AVAILABLE RECORDS:
(* ===== verification/Step.v ===== *)
(** * The output step of the driver

    op-node/rollup/driver/step.go: creating, verifying and inserting L2 blocks
    through the execution engine, and deriving the blocks of an epoch from L1. *)

From S2P Require Import Prelude Types Geth L1Info Deposits Batches L2Source.

(** ** The interfaces of driver.go *)

Class Engine (W : Type) := {
  eng_GetPayload : PayloadID -> M W ExecutionPayload;
  eng_ForkchoiceUpdate : ForkchoiceState -> option PayloadAttributes -> M W ForkchoiceUpdatedResult;
  eng_NewPayload : ExecutionPayload -> M W unit;
  eng_PayloadByHash : Hash -> M W ExecutionPayload;
  eng_PayloadByNumber : bigInt -> M W ExecutionPayload;
}.
Class Downloader `{GethTypes} (W : Type) := {
  dl_InfoByHash : Hash -> M W L1Info;
  dl_Fetch : Hash -> M W (L1Info * list Transaction * list Receipt);
  dl_FetchAllTransactions : list BlockID -> M W (list (list Transaction));
}.

(** [l2.Source] is the engine of the driver. *)
#[export] Instance SourceEngine `{GethTypes} {W} `{!L2RPC W} : Engine W := {
  eng_GetPayload := GetPayload;
  eng_ForkchoiceUpdate := ForkchoiceUpdate;
  eng_NewPayload := NewPayload;
  eng_PayloadByHash := PayloadByHash;
  eng_PayloadByNumber := fun n => PayloadByNumber (Some n);
}.

Section Step.
Context `{Keccak} `{GethTypes} `{RLP} {W : Type} `{!Engine W} `{!Downloader W}.

(** [isDepositTx] *)
Definition isDepositTx (opaqueTx : Data) : res bool :=
  match opaqueTx with
  | [] => Err (EMsg "empty transaction")
  | t :: _ => Ok (bool_decide (t = DepositTxType))
  end.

EXERCISE BRIEF: Write out all of the records exactly as they stand above.

ANSWER SECTION:
(* ===== verification/Step.v ===== *)
(** * The output step of the driver

    op-node/rollup/driver/step.go: creating, verifying and inserting L2 blocks
    through the execution engine, and deriving the blocks of an epoch from L1. *)

From S2P Require Import Prelude Types Geth L1Info Deposits Batches L2Source.

(** ** The interfaces of driver.go *)

Class Engine (W : Type) := {
  eng_GetPayload : PayloadID -> M W ExecutionPayload;
  eng_ForkchoiceUpdate : ForkchoiceState -> option PayloadAttributes -> M W ForkchoiceUpdatedResult;
  eng_NewPayload : ExecutionPayload -> M W unit;
  eng_PayloadByHash : Hash -> M W ExecutionPayload;
  eng_PayloadByNumber : bigInt -> M W ExecutionPayload;
}.
Class Downloader `{GethTypes} (W : Type) := {
  dl_InfoByHash : Hash -> M W L1Info;
  dl_Fetch : Hash -> M W (L1Info * list Transaction * list Receipt);
  dl_FetchAllTransactions : list BlockID -> M W (list (list Transaction));
}.

(** [l2.Source] is the engine of the driver. *)
#[export] Instance SourceEngine `{GethTypes} {W} `{!L2RPC W} : Engine W := {
  eng_GetPayload := GetPayload;
  eng_ForkchoiceUpdate := ForkchoiceUpdate;
  eng_NewPayload := NewPayload;
  eng_PayloadByHash := PayloadByHash;
  eng_PayloadByNumber := fun n => PayloadByNumber (Some n);
}.

Section Step.
Context `{Keccak} `{GethTypes} `{RLP} {W : Type} `{!Engine W} `{!Downloader W}.

(** [isDepositTx] *)
Definition isDepositTx (opaqueTx : Data) : res bool :=
  match opaqueTx with
  | [] => Err (EMsg "empty transaction")
  | t :: _ => Ok (bool_decide (t = DepositTxType))
  end.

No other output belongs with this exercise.